--- START ---
(* ===== verification/WitnessProgram.v ===== *)
(** * The theorems on the program as a whole at the concrete system *)

From S2P Require Import Prelude Memory Digits Elf Utils Os ElfBinary ElfDynamic ElfFile FindLibrary DynLoader Words MapFile Symbols Relocate Execute Sloader Program Samples WitnessLoad WitnessLink.
Import Sys.

Lemma memory0_bytes : bytes_ok memory0.
Proof. intros x. unfold byte. cbn. lia. Qed.

Lemma main_terminates_witness : in_fuel (main tls_block args envs proc0).
Proof.
  apply main_terminates; [apply _|apply _|..].
  - intros p Hp. vm_compute in Hp. injection Hp as <-. vm_compute. reflexivity.
  - apply read_ldsoconf_in_fuel. vm_compute. discriminate.
  - intros fn m. cbn. unfold store64, store_bytes. by destruct (mapped_range _ _ _).
  - exact memory0_ok.
  - exact memory0_bytes.
Defined.

Lemma addr_to_offset_Load_witness :
  ∃ b s next b' s', Load b 0x1400000 s = Ok ((next, b'), s') ∧
    addr_to_offset (map (λ l, l +:+ newline) (p_map_file s')) 0x1400358 = Some [("/bin/app"%string, 0x358)] ∧
    addr_to_offset (map (λ l, l +:+ newline) (p_map_file s')) 0x1401000 = Some [("/bin/app"%string, 0x1000)].
Proof.
  destruct load_system as (b & s & next & b' & s' & Hnew & Hload & Hf). unfold load_facts in Hf. destruct_and!.
  destruct (ELFBinary_new_words _ _ _ _ Hnew memory0_bytes) as [[_ _ [Hphs _] _ _ _] _].
  assert (" "%char ∉ list_of_string (path_ b)) as Hpath.
  { match goal with H : path_ b = _ |- _ => rewrite H end. apply (bool_decide_unpack _). vm_compute. exact I. }
  assert (load_base b 0x1400000 = 0x1400000) as Hbase by by apply app_base.
  assert (∀ ph, ph ∈ loads (file_phdrs_ b) → seg_nowrap (load_base b 0x1400000) ph) as Hn.
  { intros ph. rewrite Hbase, app_loads by done. intros ->%list_elem_of_singleton. exact app_load_nowrap. }
  exists b, s, next, b', s'. split; [exact Hload|].
  rewrite (addr_to_offset_Load _ _ _ _ _ _ 0x1400358 Hload ltac:(done) Hphs Hpath Hn).
  rewrite (addr_to_offset_Load _ _ _ _ _ _ 0x1401000 Hload ltac:(done) Hphs Hpath Hn).
  match goal with H : path_ b = _ |- _ => rewrite H, Hbase, app_loads by done end. split; vm_compute; reflexivity.
Defined.

Lemma LoadDependingLibs_words_witness :
  ∃ dl s, LoadDependingLibs (DynLoader_new "/bin/app" args envs) "/bin/app" proc0 = Ok (dl, s) ∧
    binaries_ dl = [app_bin; lib_bin] ∧ Forall binary_words (binaries_ dl) ∧ bytes_ok (p_mem s).
Proof.
  destruct sys_runs as (dl & s & _ & _ & _ & _ & _ & _ & Hrun & [Hb _] & _). exists dl, s.
  assert (loader_words (DynLoader_new "/bin/app" args envs) proc0) as H0.
  { constructor; [exact (Forall_nil_2 _)| |exact memory0_bytes].
    change (word64 0x1400000). unfold word64. lia. }
  destruct (LoadDependingLibs_words _ _ _ _ _ Hrun H0) as [Hw _ Hm].
  exact (conj Hrun (conj Hb (conj Hw Hm))).
Defined.

Lemma load_and_relocate_links_witness :
  ∃ dl s m, linked tls_block (p_mem s) m [app_bin; lib_bin] sys_entries (plan dl) ∧ length (plan dl) = 7%nat ∧
    byte_at m 0x1400358 = 0x22 ∧ load64 m 0x1400328 = Ok 0x1800030.
Proof.
  destruct sys_runs as (dl & s & dl' & s' & _ & _ & _ & _ & Hl & Hf & Hr & (Hb' & _) & _).
  pose proof (sys_names_off _ _ Hf) as Hnames. destruct (sys_plan _ _ Hf) as [Hplan Hdisj].
  assert (¬ targets tls_block (p_mem s) (binaries_ dl) sys_entries (plan dl) 0x1400358) as Hfree.
  { intros Ht%(sys_targets _ _ _ Hf). unfold data_area in Ht. lia. }
  destruct Hf as (Hb & _ & _ & Hes & _ & _ & Hlen & Hact & _).
  assert (linked tls_block (p_mem s) (p_mem s') (binaries_ dl') sys_entries (plan dl)) as Hlinked.
  { apply (load_and_relocate_links tls_block _ _ _ _ _ _ _ _ Hl Hr eq_refl memory0_ok); [|exact Hes|exact Hnames].
    rewrite Hb. exact sys_object_wf. }
  exists dl, s, (p_mem s'). rewrite <-Hb'. split; [exact Hlinked|]. split; [exact Hlen|]. destruct Hlinked as [Hseg Hrel].
  rewrite Hb' in *. rewrite Hb in *. split.
  - rewrite (proj2 (Hseg app_bin app_bytes app_load 0x1400358 ltac:(left) eq_refl ltac:(by apply list_elem_of_singleton)
               ltac:(cbn; lia) Hfree)). vm_compute. reflexivity.
  - specialize (Hrel [] plt_reloc (drop 1 (plan dl)) Hplan Hdisj). unfold relocated_value, plt_reloc in Hrel.
    rewrite Hact in Hrel. exact Hrel.
Defined.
--- END ---
Reproduce, exactly as they stand in the data above, the lines from the one that holds "assert (¬ targets" to the one that holds "- rewrite (proj2", inclusive.

### [Exercise result]
  assert (¬ targets tls_block (p_mem s) (binaries_ dl) sys_entries (plan dl) 0x1400358) as Hfree.
  { intros Ht%(sys_targets _ _ _ Hf). unfold data_area in Ht. lia. }
  destruct Hf as (Hb & _ & _ & Hes & _ & _ & Hlen & Hact & _).
  assert (linked tls_block (p_mem s) (p_mem s') (binaries_ dl') sys_entries (plan dl)) as Hlinked.
  { apply (load_and_relocate_links tls_block _ _ _ _ _ _ _ _ Hl Hr eq_refl memory0_ok); [|exact Hes|exact Hnames].
    rewrite Hb. exact sys_object_wf. }
  exists dl, s, (p_mem s'). rewrite <-Hb'. split; [exact Hlinked|]. split; [exact Hlen|]. destruct Hlinked as [Hseg Hrel].
  rewrite Hb' in *. rewrite Hb in *. split.
  - rewrite (proj2 (Hseg app_bin app_bytes app_load 0x1400358 ltac:(left) eq_refl ltac:(by apply list_elem_of_singleton)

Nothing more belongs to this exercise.